• [Available records]
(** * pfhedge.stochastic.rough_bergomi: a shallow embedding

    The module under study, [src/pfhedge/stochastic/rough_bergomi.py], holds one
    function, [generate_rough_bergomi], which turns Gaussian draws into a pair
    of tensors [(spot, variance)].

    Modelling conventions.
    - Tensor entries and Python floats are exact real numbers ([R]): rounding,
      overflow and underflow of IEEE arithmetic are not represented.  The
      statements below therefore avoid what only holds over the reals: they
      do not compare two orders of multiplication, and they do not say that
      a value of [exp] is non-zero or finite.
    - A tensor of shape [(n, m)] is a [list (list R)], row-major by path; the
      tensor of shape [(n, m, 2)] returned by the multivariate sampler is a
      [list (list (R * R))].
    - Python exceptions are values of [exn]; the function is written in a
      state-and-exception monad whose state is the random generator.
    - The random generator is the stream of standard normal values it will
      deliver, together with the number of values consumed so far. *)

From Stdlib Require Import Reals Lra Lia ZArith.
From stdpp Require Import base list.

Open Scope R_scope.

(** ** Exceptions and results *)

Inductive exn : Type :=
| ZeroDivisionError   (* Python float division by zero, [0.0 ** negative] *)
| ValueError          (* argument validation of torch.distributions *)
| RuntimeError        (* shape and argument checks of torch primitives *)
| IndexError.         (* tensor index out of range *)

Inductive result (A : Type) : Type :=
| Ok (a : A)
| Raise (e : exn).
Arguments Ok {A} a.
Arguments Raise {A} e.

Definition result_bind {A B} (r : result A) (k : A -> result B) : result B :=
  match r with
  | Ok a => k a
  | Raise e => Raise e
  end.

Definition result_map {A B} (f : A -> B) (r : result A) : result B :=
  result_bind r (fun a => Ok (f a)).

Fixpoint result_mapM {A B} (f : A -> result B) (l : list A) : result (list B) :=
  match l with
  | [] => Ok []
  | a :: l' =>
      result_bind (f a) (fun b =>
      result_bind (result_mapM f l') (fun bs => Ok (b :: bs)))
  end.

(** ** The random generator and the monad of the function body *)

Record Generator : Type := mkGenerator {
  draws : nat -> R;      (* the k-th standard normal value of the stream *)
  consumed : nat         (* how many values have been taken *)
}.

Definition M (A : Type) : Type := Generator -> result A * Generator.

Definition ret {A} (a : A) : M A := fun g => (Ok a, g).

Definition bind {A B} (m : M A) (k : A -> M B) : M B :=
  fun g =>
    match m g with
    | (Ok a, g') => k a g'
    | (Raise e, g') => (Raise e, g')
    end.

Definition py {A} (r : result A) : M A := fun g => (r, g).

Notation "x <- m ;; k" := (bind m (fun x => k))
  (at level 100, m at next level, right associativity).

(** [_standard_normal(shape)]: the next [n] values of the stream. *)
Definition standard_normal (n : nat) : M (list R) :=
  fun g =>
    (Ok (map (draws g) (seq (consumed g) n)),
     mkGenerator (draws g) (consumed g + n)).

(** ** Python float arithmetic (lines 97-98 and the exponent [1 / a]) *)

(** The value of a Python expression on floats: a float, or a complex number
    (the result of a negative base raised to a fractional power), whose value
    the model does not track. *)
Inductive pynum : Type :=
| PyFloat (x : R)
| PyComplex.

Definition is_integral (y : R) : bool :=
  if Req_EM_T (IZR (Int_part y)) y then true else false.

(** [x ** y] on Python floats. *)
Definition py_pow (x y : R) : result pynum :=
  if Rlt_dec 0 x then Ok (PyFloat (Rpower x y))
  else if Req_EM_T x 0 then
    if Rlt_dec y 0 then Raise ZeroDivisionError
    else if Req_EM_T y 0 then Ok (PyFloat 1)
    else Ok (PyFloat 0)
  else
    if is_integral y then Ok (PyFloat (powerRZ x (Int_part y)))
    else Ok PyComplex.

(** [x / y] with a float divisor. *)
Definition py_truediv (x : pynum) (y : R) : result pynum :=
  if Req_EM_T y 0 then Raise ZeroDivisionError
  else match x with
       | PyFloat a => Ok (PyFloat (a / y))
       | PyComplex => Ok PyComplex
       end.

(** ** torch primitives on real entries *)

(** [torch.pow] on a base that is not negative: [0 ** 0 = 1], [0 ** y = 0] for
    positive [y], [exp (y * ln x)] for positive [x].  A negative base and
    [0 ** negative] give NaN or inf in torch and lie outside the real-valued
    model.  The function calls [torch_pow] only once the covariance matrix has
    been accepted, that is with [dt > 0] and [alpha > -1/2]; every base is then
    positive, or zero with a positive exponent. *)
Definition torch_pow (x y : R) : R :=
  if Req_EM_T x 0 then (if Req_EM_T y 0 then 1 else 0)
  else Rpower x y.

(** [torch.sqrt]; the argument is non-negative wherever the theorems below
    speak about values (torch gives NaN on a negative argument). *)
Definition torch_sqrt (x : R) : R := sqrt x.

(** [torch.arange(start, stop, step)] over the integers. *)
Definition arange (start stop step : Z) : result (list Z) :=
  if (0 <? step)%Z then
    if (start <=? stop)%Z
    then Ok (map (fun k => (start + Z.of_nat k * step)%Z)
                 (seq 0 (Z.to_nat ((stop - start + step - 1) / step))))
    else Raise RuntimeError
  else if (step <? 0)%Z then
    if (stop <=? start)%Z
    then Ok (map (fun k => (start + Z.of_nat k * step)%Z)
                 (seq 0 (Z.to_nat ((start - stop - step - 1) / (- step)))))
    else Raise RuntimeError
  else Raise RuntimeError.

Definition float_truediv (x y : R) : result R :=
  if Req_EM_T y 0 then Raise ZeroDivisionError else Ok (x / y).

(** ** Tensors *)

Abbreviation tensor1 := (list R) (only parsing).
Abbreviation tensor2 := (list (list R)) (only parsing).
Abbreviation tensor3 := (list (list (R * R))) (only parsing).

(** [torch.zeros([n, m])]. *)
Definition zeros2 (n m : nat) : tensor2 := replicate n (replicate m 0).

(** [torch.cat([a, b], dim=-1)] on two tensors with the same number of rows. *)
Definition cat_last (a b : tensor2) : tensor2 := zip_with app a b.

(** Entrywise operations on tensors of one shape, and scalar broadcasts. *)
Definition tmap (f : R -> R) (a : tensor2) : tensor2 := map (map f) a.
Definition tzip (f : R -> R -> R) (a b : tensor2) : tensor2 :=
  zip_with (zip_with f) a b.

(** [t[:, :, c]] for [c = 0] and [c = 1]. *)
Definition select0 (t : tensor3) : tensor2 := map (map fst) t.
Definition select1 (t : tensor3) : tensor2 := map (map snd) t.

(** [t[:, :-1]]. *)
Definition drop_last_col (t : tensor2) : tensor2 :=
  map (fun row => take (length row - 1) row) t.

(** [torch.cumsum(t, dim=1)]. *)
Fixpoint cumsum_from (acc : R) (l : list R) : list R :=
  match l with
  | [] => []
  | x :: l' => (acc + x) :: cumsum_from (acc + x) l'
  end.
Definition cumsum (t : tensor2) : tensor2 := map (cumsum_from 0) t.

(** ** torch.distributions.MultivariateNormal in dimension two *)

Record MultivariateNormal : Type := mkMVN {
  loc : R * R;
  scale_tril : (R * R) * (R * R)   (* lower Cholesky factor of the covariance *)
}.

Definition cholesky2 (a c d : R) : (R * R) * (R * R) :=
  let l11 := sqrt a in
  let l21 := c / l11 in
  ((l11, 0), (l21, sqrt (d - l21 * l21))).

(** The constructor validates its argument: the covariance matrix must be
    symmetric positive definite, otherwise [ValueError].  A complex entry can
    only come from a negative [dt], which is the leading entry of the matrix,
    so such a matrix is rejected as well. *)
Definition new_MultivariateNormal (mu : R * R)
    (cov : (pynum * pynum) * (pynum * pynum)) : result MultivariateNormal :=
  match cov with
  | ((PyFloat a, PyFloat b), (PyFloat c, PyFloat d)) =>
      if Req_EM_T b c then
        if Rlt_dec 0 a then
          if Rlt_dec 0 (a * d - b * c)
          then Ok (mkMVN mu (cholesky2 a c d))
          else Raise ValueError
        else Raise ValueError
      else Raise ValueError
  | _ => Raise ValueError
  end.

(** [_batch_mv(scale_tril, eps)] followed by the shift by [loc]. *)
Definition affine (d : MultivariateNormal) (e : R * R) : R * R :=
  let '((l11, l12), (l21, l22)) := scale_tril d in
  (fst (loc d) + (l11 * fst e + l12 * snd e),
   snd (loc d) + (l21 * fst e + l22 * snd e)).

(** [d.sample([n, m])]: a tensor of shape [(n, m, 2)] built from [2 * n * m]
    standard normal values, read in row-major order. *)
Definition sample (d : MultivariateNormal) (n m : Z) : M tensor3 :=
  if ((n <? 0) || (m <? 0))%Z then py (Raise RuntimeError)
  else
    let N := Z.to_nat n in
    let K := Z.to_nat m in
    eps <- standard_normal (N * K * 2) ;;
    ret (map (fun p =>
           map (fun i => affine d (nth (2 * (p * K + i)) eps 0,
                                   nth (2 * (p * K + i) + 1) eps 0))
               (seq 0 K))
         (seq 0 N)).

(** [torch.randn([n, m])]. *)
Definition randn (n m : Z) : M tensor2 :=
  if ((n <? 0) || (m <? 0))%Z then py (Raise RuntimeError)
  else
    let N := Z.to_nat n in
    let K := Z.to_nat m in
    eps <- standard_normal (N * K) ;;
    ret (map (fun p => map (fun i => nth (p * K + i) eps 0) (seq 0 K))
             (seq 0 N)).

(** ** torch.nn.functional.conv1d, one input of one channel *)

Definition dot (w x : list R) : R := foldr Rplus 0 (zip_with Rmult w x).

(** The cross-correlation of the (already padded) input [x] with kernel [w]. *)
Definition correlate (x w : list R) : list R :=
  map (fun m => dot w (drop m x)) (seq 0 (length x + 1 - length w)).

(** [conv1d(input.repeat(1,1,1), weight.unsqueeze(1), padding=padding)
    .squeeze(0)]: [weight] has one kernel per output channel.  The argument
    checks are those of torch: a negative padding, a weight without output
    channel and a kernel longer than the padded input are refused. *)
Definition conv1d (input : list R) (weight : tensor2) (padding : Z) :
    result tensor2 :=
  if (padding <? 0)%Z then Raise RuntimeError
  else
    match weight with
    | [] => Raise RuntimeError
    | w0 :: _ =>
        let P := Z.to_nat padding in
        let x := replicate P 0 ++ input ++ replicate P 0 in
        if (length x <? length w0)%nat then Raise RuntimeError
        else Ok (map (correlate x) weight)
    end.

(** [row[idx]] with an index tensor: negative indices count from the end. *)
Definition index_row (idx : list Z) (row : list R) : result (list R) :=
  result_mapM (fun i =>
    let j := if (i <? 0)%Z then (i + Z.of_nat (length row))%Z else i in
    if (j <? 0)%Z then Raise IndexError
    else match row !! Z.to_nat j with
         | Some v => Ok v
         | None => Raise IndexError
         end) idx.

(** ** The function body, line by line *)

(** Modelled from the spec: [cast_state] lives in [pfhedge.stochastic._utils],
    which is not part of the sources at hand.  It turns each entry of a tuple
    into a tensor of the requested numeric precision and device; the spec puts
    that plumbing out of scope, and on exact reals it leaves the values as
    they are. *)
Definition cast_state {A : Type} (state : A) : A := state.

• [Requirement] Make a tally of the lines in this material that hold the string "randn", then give that number without any other words.

• [Response to this task] 2